Mike Cantlay: “The whole game here is growth – and sustained growth. Tourism follows the economic cycles. For Scotland, it is about building on the momentum of 2014. We’ve had these great events of the Winning Years. It’s great to look around the room and see businesses who were part of this success – so congratulations on that.”
The value of Scotland’s tourism was calculated at around £11bn in 2014 and is expected to more than double to £23.1bn by 2025, representing 11.5% of our national GDP. Another report suggested that revenue from tourism between 2014 and 2017 will grow by 28%.
“In the period between 2012 and 2014, tourism in Scotland created 29,700 jobs. Our tourism industry is off and running. The question is: what do we do now?” he said. He said that it was unlikely there would be three themes integrating so well for Scotland again: The Year of Homecoming, with 970 events, the Commonwealth Games, and the Ryder Cup. “It was very special.”
However, in 2015, the Year of Food and Drink is ready to be exploited and is a ‘perfect theme’, focusing on an international consumer market. “We should be able to use that theme to go out and sell around the world,” he said.
Scotland now has a proven track record in delivering major international events, and this includes the likes of T in The Park, proving Scotland had the capability of organising brilliant events that were safe and well-organised. But, in such a global industry, Scotland could not afford to be complacent.
“If there was one thing that people omit about 2014’s success: it is the Scottish people. It only worked because Scots got into it. This is really back to Peter Lederer’s mantra: ‘Tourism is Everyone’s Business’. Millions of extra tickets for events were bought by Scots. Scots played a great welcoming role for our guests.”
Graham Silcock, in welcoming as the sponsor, said it was a pleasure to host the event. “We have a fantastic tourism, hospitality and leisure industry in Scotland and a vital cog in our economy, with £11bn a year of economic activity and nearly 9% of employment. 2014 has clearly been a momentous year for Scotland.
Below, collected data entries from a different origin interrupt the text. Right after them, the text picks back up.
Lemma sort_insert_all_spec ins w K T :
  taken_out K T ins w -> (length L <= MRP_MAX_ATTRS)%nat -> L <> [] ->
  wp tot (loopM list_fuel (fun attr : option nat =>
    match attr with
    | None => mret (inr tt)
    | Some a =>
        st ← get_st a;
        let next' := next st in
        ins ← get_first;
        i ← deref ins;
        c ← compare_attr a i;
        _ ← (if (c : bool) then _ ← set_next a ins; set_first (Some a)
             else sort_insert_from a ins);
        mret (inl next')
    end) ins) (fun _ w' => exists L', taken_out L' [] None w') w.
Proof.
  intros Ht Hlen HLne.
  eapply (wp_loopM _ _ (fun n ins w => exists K T, n = length T /\ taken_out K T ins w)).
  - clear - Hc Hlen HLne. intros n ins w (K & T & -> & Hr & Hp & Hnd & HK & HT & Hne).
    destruct T as [|a T].
    { rewrite HT. apply wp_ret. by exists K. }
    destruct HT as (-> & st & Ha & HT). apply wp_bind. eapply wp_load; [exact Ha|]. cbn zeta.
    assert (a :: K ++ T ≡ₚ L) as Hp' by (rewrite <- Hp; solve_Permutation).
    eapply (insert_one_spec K a T (next st)).
    + split_and!; try done; [|by rewrite Hp'|by exists st].
      by rewrite (Permutation_middle K T a).
    + by apply Hne.
    + rewrite <- Hlen, <- Hp', length_cons, length_app. lia.
    + intros w' (K' & HK' & Hr' & HKc & HTc). apply wp_ret. exists (length T). split; [cbn; lia|].
      exists K', T. split; [done|]. split_and!; try done.
      * by rewrite HK'.
      * rewrite HK'. cbn. by rewrite (Permutation_middle K T a).
      * intros _ ->. by apply Permutation_nil_l, eq_sym in HK'.
  - by exists K, T.
  - destruct Ht as (_ & Hp & _). unfold list_fuel. rewrite <- Hp, length_app in Hlen. lia.
Qed.
(* ===== verification/AvbApp.v ===== *)
(** What the SRP stack asks of the AVB manager: the queries and settings of
    [lib_tsn/src/avb/avb.xc] and of the client interface in [lib_tsn/api/avb.h]
    that [avb_srp.c] calls. *)
From S2P Require Import Prelude MrpTypes.
From stdpp Require Import base list numbers.
From Stdlib Require Import ZArith Lia.
#[local] Open Scope Z_scope.

Section App.
  Context `{cfg : Config}.

(** [None] is the result [-1u]. *)
Definition avb_get_source_stream_index_from_stream_id (stream_id : Z * Z) : SM (option nat) :=
  forM_until (seq 0 AVB_NUM_SOURCES) (fun i =>
    s ← load (fun w => sources (env w) !! i);
    mret (if (stream_id.1 =? src_stream_id0 s) && (stream_id.2 =? src_stream_id1 s)
          then Some i else None)).

Definition avb_get_sink_stream_index_from_stream_id (stream_id : Z * Z) : SM (option nat) :=
  forM_until (seq 0 AVB_NUM_SINKS) (fun i =>
    s ← load (fun w => sinks (env w) !! i);
    mret (if (stream_id.1 =? snk_stream_id0 s) && (stream_id.2 =? snk_stream_id1 s)
          then Some i else None)).

(** No pointer the stack keeps in [attribute_info] is the address of a sink. *)
Definition avb_get_sink_stream_index_from_pointer (p : info_ptr) : SM (option nat) :=
  match p with
  | InfoNull | InfoStream _ | InfoVlan _ => mret None
  end.

Definition set_avb_source_port (source_num : nat) (srcport : Z) : SM unit :=
  if (source_num <? AVB_NUM_SOURCES)%nat then emit (SetSourcePort source_num srcport) else skip.

Definition get_source (i : nat) : SM avb_source_info_t := load (fun w => sources (env w) !! i).
Definition upd_source (i : nat) (f : avb_source_info_t -> avb_source_info_t) : SM unit :=
  store (fun w => match sources (env w) !! i with
                  | Some s => Some (upd_env (upd_sources (<[i := f s]>)) w)
                  | None => None
                  end).
Definition get_sink (i : nat) : SM avb_sink_info_t := load (fun w => sinks (env w) !! i).
Definition upd_sink (i : nat) (f : avb_sink_info_t -> avb_sink_info_t) : SM unit :=
  store (fun w => match sinks (env w) !! i with
                  | Some s => Some (upd_env (upd_sinks (<[i := f s]>)) w)
                  | None => None
                  end).

(** The indices the stack passes are below [AVB_NUM_SOURCES], so the functions
    do not take their error return. *)
Definition avb_get_source_state (source_num : nat) : SM avb_source_state_t :=
  s ← get_source source_num; mret (src_state s).

Definition avb_set_source_state (source_num : nat) (state : avb_source_state_t) : SM unit :=
  _ ← upd_source source_num (upd_src_state (fun _ => state));
  emit (SetSourceState source_num state).

Definition avb_get_source_vlan (source_num : nat) : SM Z :=
  s ← get_source source_num; mret (src_vlan s).

Definition avb_set_source_vlan (source_num : nat) (v : Z) : SM unit :=
  _ ← upd_source source_num (upd_src_vlan (fun _ => s16 v));
  emit (SetSourceVlan source_num v).

Definition avb_get_sink_vlan (sink_num : nat) : SM Z :=
  s ← get_sink sink_num; mret (snk_vlan s).

(** The VLAN of a sink is only set while it is disabled. *)
Definition avb_set_sink_vlan (sink_num : nat) (v : Z) : SM unit :=
  s ← get_sink sink_num;
  if decide (snk_state s = AVB_SINK_STATE_DISABLED) then
    _ ← upd_sink sink_num (upd_snk_vlan (fun _ => s16 v));
    emit (SetSinkVlan sink_num v)
  else skip.
End App.
(* ===== verification/SrpApp.v ===== *)
(** The MSRP application of [lib_tsn/src/srp/avb_srp.c]: the registration
    requests of the AVB manager, the indications of the MRP state machines, the
    matching of received attributes, and the propagation of attributes between
    the ports of a two-port device. *)
From S2P Require Import Prelude Bytes MiscTimer MrpTypes MrpMatch SrpTable MrpPdu SrpEncode MrpCore MvrpVlan AvbApp.
From stdpp Require Import base list list_numbers numbers.
From Stdlib Require Import ZArith Lia.
#[local] Open Scope Z_scope.

Section Srp.
  Context `{cfg : Config}.

Definition two_ports : bool := (MRP_NUM_PORTS =? 2)%nat.
Definition one_port : bool := (MRP_NUM_PORTS =? 1)%nat.

(** [!port_num] *)
Definition other_port (port : Z) : Z := if port =? 0 then 1 else 0.

Definition set_domain_attr (i : Z) (a : option nat) : SM unit :=
  port_set (fun w => domain_attr (srp w)) (fun f => upd_srp (upd_domain_attr f)) i a.
Definition set_boundary (i : Z) (x : bool) : SM unit :=
  port_set (fun w => srp_domain_boundary_port (srp w))
    (fun f => upd_srp (upd_srp_domain_boundary_port f)) i x.
Definition get_domain_vlan : SM Z := gets (fun w => current_vlan_id_from_domain (srp w)).
Definition set_domain_vlan (v : Z) : SM unit :=
  modify (upd_srp (upd_current_vlan_id_from_domain (fun _ => v))).

Definition srp_domain_init : SM unit :=
  _ ← forM ports (fun i =>
    a ← mrp_get_attr;
    _ ← set_domain_attr i a;
    _ ← mrp_attribute_init a MSRP_DOMAIN_VECTOR i true InfoNull;
    set_boundary i true);
  set_domain_vlan AVB_DEFAULT_VLAN.

Definition srp_domain_join : SM unit :=
  forM ports (fun i =>
    a ← port_get (fun w => domain_attr (srp w)) i;
    p ← deref a;
    _ ← mrp_mad_begin p;
    mrp_mad_join p true).

(** * Propagation between ports *)

Definition create_propagated_attribute_and_join (attr : nat) (new : bool) : SM unit :=
  st ← mrp_get_attr;
  a ← get_st attr;
  let stream_data := attribute_info a in
  _ ← mrp_attribute_init st (attribute_type a) (other_port (port_num a)) false stream_data;
  p ← deref st;
  _ ← mrp_mad_begin p;
  _ ← mrp_mad_join p new;
  upd_st p (upd_propagated (fun _ => true)).

(** [stream_table[entry].bw_reserved[port]] for a C [int] index [entry]. *)
Definition get_bw (entry port : Z) : SM bool := i ← stream_index entry; bw_reserved_get i port.
Definition set_bw (entry port : Z) (x : bool) : SM unit :=
  i ← stream_index entry; bw_reserved_set i port x.

(** The reservation an attribute refers to, and its stream identifier. *)
Definition reservation_of (p : nat) : SM avb_srp_info_t :=
  a ← get_st p; s ← deref_stream (attribute_info a); mret (reservation s).
Definition id_of (r : avb_srp_info_t) : Z * Z := (stream_id0 r, stream_id1 r).

Definition avb_srp_map_join (attr : nat) (new listener : bool) : SM unit :=
  matched_talker_listener ← mrp_match_attribute_pair_by_stream_id attr true false;
  matched_stream_id_opposite_port ← mrp_match_attr_by_stream_and_type attr true false;
  mtl ← match matched_talker_listener with
        | Some m => st ← get_st m; mret (Some st)
        | None => mret None
        end;
  _ ← match matched_stream_id_opposite_port, listener with
      | None, false => create_propagated_attribute_and_join attr new
      | None, true =>
          match mtl with
          | Some st => whenM (negb (propagated st) && negb (here st))
                         (create_propagated_attribute_and_join attr new)
          | None => skip
          end
      | Some _, _ => skip
      end;
  mtl ← match matched_talker_listener with
        | Some m => st ← get_st m; mret (Some st)
        | None => mret None
        end;
  _ ← match mtl with
      | Some st =>
          whenM (listener && negb (propagated st) && negb (here st))
            (info ← reservation_of attr;
             a ← get_st attr;
             entry ← srp_match_reservation_entry_by_id (id_of info);
             b ← get_bw entry (port_num a);
             _ ← whenM (negb b)
                  (_ ← set_bw entry (port_num a) true;
                   _ ← srp_increase_port_bandwidth (tspec_max_frame_size info) 1 (port_num a);
                   avb_1722_enable_stream_forwarding (id_of info));
             match matched_stream_id_opposite_port with
             | Some m => _ ← mrp_mad_join m true; upd_st m (upd_propagated (fun _ => true))
             | None => skip
             end)
      | None => skip
      end;
  match listener, matched_stream_id_opposite_port with
  | false, Some m => _ ← mrp_mad_join m true; upd_st m (upd_propagated (fun _ => true))
  | _, _ => skip
  end.
Lemma frames_strip : frames strip_attribute_list_length_fields.
Proof. unfold strip_attribute_list_length_fields, get_send_ptr. keeps_auto. Qed.
#[export] Hint Resolve frames_strip : keeps.
Lemma frames_force_send i : frames (force_send i).
Proof. unfold force_send, get_send_ptr. keeps_auto. Qed.
#[export] Hint Resolve frames_force_send : keeps.
Lemma frames_send i : frames (send i).
Proof. unfold send, get_send_ptr. keeps_auto. Qed.
Lemma frames_create_empty_msg t la : frames (create_empty_msg t la).
Proof. unfold create_empty_msg, get_send_ptr, set_attribute_list_length. keeps_auto. Qed.
Lemma frames_open_vector_byte b v l : frames (open_vector_byte b v l).
Proof. unfold open_vector_byte, get_send_ptr, set_attribute_list_length. keeps_auto. Qed.
#[export] Hint Resolve frames_send frames_create_empty_msg frames_open_vector_byte : keeps.
Lemma frames_encode_three b e t : frames (mrp_encode_three_packed_event b e t).
Proof. unfold mrp_encode_three_packed_event. keeps_auto. Qed.
Lemma frames_encode_four b e t : frames (mrp_encode_four_packed_event b e t).
Proof. unfold mrp_encode_four_packed_event. keeps_auto. Qed.
#[export] Hint Resolve frames_encode_three frames_encode_four : keeps.

Lemma reads_rd_ntoh_16 off : reads (rd_ntoh_16 off).
Proof. unfold rd_ntoh_16. keeps_auto. Qed.
#[export] Hint Resolve reads_rd_ntoh_16 : keeps.
Lemma reads_check_listener b i : reads (check_listener_firstvalue_merge b i).
Proof. unfold check_listener_firstvalue_merge. keeps_auto. Qed.
Lemma reads_check_talker b i : reads (check_talker_firstvalue_merge b i).
Proof. unfold check_talker_firstvalue_merge. keeps_auto. Qed.
Lemma frames_put_stream_id fv r : frames (put_stream_id fv r).
Proof. unfold put_stream_id. keeps_auto. Qed.
#[export] Hint Resolve reads_check_listener reads_check_talker frames_put_stream_id : keeps.
Lemma frames_encode_listener b p v : frames (encode_listener_message b p v).
Proof. unfold encode_listener_message. keeps_auto. Qed.
Lemma frames_encode_domain b p v : frames (encode_domain_message b p v).
Proof. unfold encode_domain_message. keeps_auto. Qed.
Lemma frames_put_talker fv f r : frames (put_talker_first_value fv f r).
Proof. unfold put_talker_first_value. keeps_auto. Qed.
#[export] Hint Resolve frames_encode_listener frames_encode_domain frames_put_talker : keeps.
Lemma frames_encode_talker b p v : frames (encode_talker_message b p v).
Proof. unfold encode_talker_message. keeps_auto. Qed.
#[export] Hint Resolve frames_encode_talker : keeps.
Lemma reads_deref_vlan i : reads (deref_vlan i).
Proof. unfold deref_vlan. keeps_auto. Qed.
#[export] Hint Resolve reads_deref_vlan : keeps.
Lemma frames_merge_vlan b p v : frames (avb_mvrp_merge_message b p v).
Proof. unfold avb_mvrp_merge_message. keeps_auto. Qed.
#[export] Hint Resolve frames_merge_vlan : keeps.
Definition sample_begun : Begun := fun j => j = 1%nat.

Lemma receiving_Inv : @Inv default_config sample_begun (eq [0; 1; 2; 3; 4; 5; 6; 7; 8]%nat) 54 receiving_world.
Proof.
  split.
  - reflexivity.
  - assert (forall st, valid_info 6 2 st -> leaveTimer_ok st -> attr_ok st) as Hok by done.
    repeat (apply Forall_cons_2; [apply Hok; [first [exact I | apply Nat.ltb_lt; reflexivity]|
      split; [first [by left|by right]|reflexivity]]|]).
    apply Forall_nil_2.
  - intros i j e f Hi Hj He Hn.
    assert (forall k g, stream_table (srp receiving_world) !! k = Some g -> entry_id g <> (0, 0) ->
      k = 5%nat) as H5.
    { intros k g Hk Hg. do 6 (destruct k as [|k]; [try done; by injection Hk as <-|]). discriminate Hk. }
    rewrite (H5 i e Hi Hn). symmetry. apply (H5 j f Hj). by rewrite <- He.
  - repeat (apply Forall_cons_2; [by split|]). apply Forall_nil_2.
  - eexists. split; [reflexivity|exact sample_linked].
  - intros j st -> [= <-]. reflexivity.
Defined.

Lemma avb_mrp_process_packet_safe_witness :
  length (rx_buf (env receiving_world)) = 54%nat /\
  exists w', avb_mrp_process_packet AVB_SRP_ETHERTYPE 21 0 receiving_world = Some (tt, w') /\
    @Inv default_config sample_begun (eq [0; 1; 2; 3; 4; 5; 6; 7; 8]%nat) 54 w' /\
    registrar_state <$> attrs (mrp w') !! 1%nat = Some MRP_LV.
Proof.
  split; [reflexivity|].
  destruct (@avb_mrp_process_packet_safe default_config sample_begun AVB_SRP_ETHERTYPE 21 0 [0; 1; 2; 3; 4; 5; 6; 7; 8]%nat
    receiving_world eq_refl eq_refl ltac:(lia) ltac:(vm_compute; congruence) receiving_Inv)
    as (w' & E & Hw).
  exists w'. split; [exact E|]. split; [exact Hw|].
  assert ((fun r => registrar_state <$> attrs (mrp (snd r)) !! 1%nat) <$>
    avb_mrp_process_packet AVB_SRP_ETHERTYPE 21 0 receiving_world = Some (Some MRP_LV)) as Hr
    by (vm_compute; reflexivity).
  rewrite E in Hr. by injection Hr.
Defined.

(** The room behind the packet is needed: with another protocol version than 0
    the length of the first value is not checked against the attribute's type,
    and the stream identifier of this 9-byte packet is read from behind its end. *)
Example packet_reads_past_end :
  avb_mrp_process_packet AVB_SRP_ETHERTYPE 9 0
    (upd_env (upd_rx_buf (fun _ => [1; 3; 0; 0; 6; 0; 1; 36; 64])) sample_world) = None.
Proof. vm_compute. reflexivity. Qed.
Lemma inv_avb_srp_map_join p new l : keeps inv_step (avb_srp_map_join p new l).
Proof. unfold avb_srp_map_join, avb_1722_enable_stream_forwarding. inv_auto. Qed.
Lemma inv_map_leave_listener p a b : keeps inv_step (map_leave_listener p a b).
Proof. unfold map_leave_listener, avb_1722_disable_stream_forwarding. inv_auto. Qed.
Lemma inv_map_leave_talker p a b : keeps inv_step (map_leave_talker p a b).
Proof. unfold map_leave_talker, avb_1722_disable_stream_forwarding. inv_auto. Qed.
Hint Resolve inv_avb_srp_map_join inv_map_leave_listener inv_map_leave_talker : keeps.
Lemma inv_avb_srp_map_leave p : keeps inv_step (avb_srp_map_leave p).
Proof. unfold avb_srp_map_leave. inv_auto. Qed.
Hint Resolve inv_avb_srp_map_leave : keeps.

Lemma inv_listener_join_ind p new four : keeps inv_step (avb_srp_listener_join_ind p new four).
Proof. unfold avb_srp_listener_join_ind. inv_auto. Qed.
Lemma inv_listener_leave_ind p four : keeps inv_step (avb_srp_listener_leave_ind p four).
Proof. unfold avb_srp_listener_leave_ind. inv_auto. Qed.
Lemma inv_domain_join_ind p new : keeps inv_step (avb_srp_domain_join_ind p new).
Proof. unfold avb_srp_domain_join_ind, get_domain_vlan. inv_auto. Qed.
Lemma inv_domain_leave_ind p : keeps inv_step (avb_srp_domain_leave_ind p).
Proof. unfold avb_srp_domain_leave_ind. inv_auto. Qed.
Lemma inv_talker_join_ind p new : keeps inv_step (avb_srp_talker_join_ind p new).
Proof. unfold avb_srp_talker_join_ind. inv_auto. Qed.
Lemma inv_talker_leave_ind p : keeps inv_step (avb_srp_talker_leave_ind p).
Proof. unfold avb_srp_talker_leave_ind. inv_auto. Qed.
Hint Resolve inv_listener_join_ind inv_listener_leave_ind inv_domain_join_ind inv_domain_leave_ind
  inv_talker_join_ind inv_talker_leave_ind : keeps.

(** * Requests *)

Lemma inv_join_propagate p t port h info :
  info_fits t info -> keeps inv_step (_ ← mrp_attribute_init (Some p) t port h info; mrp_mad_begin p).
Proof. intros H. apply keeps_bind; [apply _|by apply inv_mrp_attribute_init|]. intros. inv_auto. Qed.

Lemma reads_match_talker id port : reads (match_talker id port).
Proof. unfold match_talker. keeps_auto. Qed.
Hint Resolve reads_match_talker : keeps.

Lemma inv_leave_talker_attrs id : keeps inv_step (avb_srp_leave_talker_attrs id).
Proof. unfold avb_srp_leave_talker_attrs. inv_auto. Qed.

Lemma inv_leave_listener_attrs id : keeps inv_step (avb_srp_leave_listener_attrs id).
Proof. unfold avb_srp_leave_listener_attrs. inv_auto. Qed.

Ltac init_stream := apply inv_mrp_attribute_init, stream_fits; [unfold is_stream_type; tauto|done].

Lemma inv_create_and_join_talker r : keeps inv_step (avb_srp_create_and_join_talker_advertise_attrs r).
Proof.
  unfold avb_srp_create_and_join_talker_advertise_attrs, get_domain_vlan.
  apply (keeps_bind_ens _ _ entry_ptr); [intros; apply ens_srp_add_reservation_entry|].
  intros [e|] He; [specialize (He e eq_refl)|inv_auto].
  inv_auto; init_stream.
Qed.
(* ===== verification/AudioFifo.v ===== *)
(** The output FIFOs between the 1722 listener and the audio hardware
    ([lib_tsn/src/audio_buffering/audio_output_fifo.c] and [.h]): a ring of words
    with its read and write pointers, the timestamps the clock recovery works
    with, and the states that lock it to a stream.

    Pointers into [fifo] are offsets from [START_OF_FIFO]; [END_OF_FIFO] is the
    offset [AUDIO_OUTPUT_FIFO_WORD_SIZE].  The volume control, which the default
    configuration leaves out, is not modelled. *)
From S2P Require Import Prelude Bytes.
From Stdlib Require Import ZArith Lia.
From stdpp Require Import base list list_numbers numbers.
#[local] Open Scope Z_scope.

(** The size of a FIFO in words, and whether the samples come in the format SAF
    ([AVB_1722_FORMAT_SAF]) and not in that of IEC 61883-6. *)
Class FifoConfig : Type := {
  AUDIO_OUTPUT_FIFO_WORD_SIZE : Z;
  AVB_1722_FORMAT_SAF : bool;
  word_size_pos : 1 < AUDIO_OUTPUT_FIFO_WORD_SIZE;
}.

(** [AVB_MAX_AUDIO_SAMPLE_RATE/450] at 48 kHz. *)
Definition default_fifo_config : FifoConfig :=
  {| AUDIO_OUTPUT_FIFO_WORD_SIZE := 106; AVB_1722_FORMAT_SAF := false; word_size_pos := eq_refl |}.

Inductive ofifo_state_t : Type := DISABLED | ZEROING | LOCKING | LOCKED.

#[global] Instance ofifo_state_eq_dec : EqDecision ofifo_state_t.
Proof. solve_decision. Defined.

Record ofifo_t : Type := MkFifo {
  zero_flag : bool;  (* output zeros instead of the contents *)
  dptr : Z;  (* the read pointer *)
  wrptr : Z;  (* the write pointer *)
  marker : option Z;  (* the sample the timestamps apply to *)
  local_ts : Z;  (* int *)
  ptp_ts : Z;  (* int *)
  sample_count : Z;  (* unsigned int *)
  zero_marker : option Z;
  state : ofifo_state_t;
  last_notification_time : Z;  (* int *)
  media_clock : Z;  (* int *)
  pending_init_notification : bool;
  volume : Z;  (* int *)
  fifo : list Z;  (* unsigned int[AUDIO_OUTPUT_FIFO_WORD_SIZE] *)
}.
We have been in the global spotlight for a wider variety of different reasons. We have every reason as a country to be proud of how we’ve been perceived in terms of infrastructure, organisation, security of major events but also the overwhelming sense of professionalism in the welcome that was displayed. Over the last couple of years at Santander we have been delighted to show our commitment to the sector, at a time when perhaps others have been pulling back. We’re proud of what we have done. We want to do more in terms of funding, where we are committed to supporting the leisure tourism and hospitality in Scotland … I believe we can look to 2015 with great confidence and I’m looking forward to hearing how we keep the momentum going.”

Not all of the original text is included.